(** * Credit tally of a transcript: a model of [credit-app/app.py]

    The program reads the tables of a transcript, keeps the rows that are
    course entries, maps each letter grade to a grade point, and sums the
    credits of the courses that passed against a requirement of 128.

    Conventions of the model.
    - A Python [str] is a list of Unicode code points ([PyStr.str]).
    - A pandas DataFrame is an ordered association list from column label to
      column; every column is a list of cells.
    - Grade points are binary64 floats, as in the source.  Credits are exact
      rationals in [analyze_student_grades]: the rounding of a float sum and
      the infinities that [pandas.to_numeric] can return are outside the
      model.  The wrap-around of the sum on a credits column of integers
      is modelled apart, in [int64_figures].
    - An exception is a value of [exn]; code that can raise returns
      [result]. *)

From Stdlib Require Import String Ascii.
From Stdlib Require Import List NArith ZArith QArith Qminmax Bool Lia Lqa.
From Stdlib Require Import PrimFloat.
Import ListNotations.

Set Warnings "-inexact-float".

(** ** Python strings *)

Module PyStr.

Definition str := list N.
——
# Required action
Repeat exactly the lines above, starting with the first line of the records and finishing with the line holding "- Grade points". Add no other line.

# Exercise output
(** * Credit tally of a transcript: a model of [credit-app/app.py]

    The program reads the tables of a transcript, keeps the rows that are
    course entries, maps each letter grade to a grade point, and sums the
    credits of the courses that passed against a requirement of 128.

    Conventions of the model.
    - A Python [str] is a list of Unicode code points ([PyStr.str]).
    - A pandas DataFrame is an ordered association list from column label to
      column; every column is a list of cells.
    - Grade points are binary64 floats, as in the source.  Credits are exact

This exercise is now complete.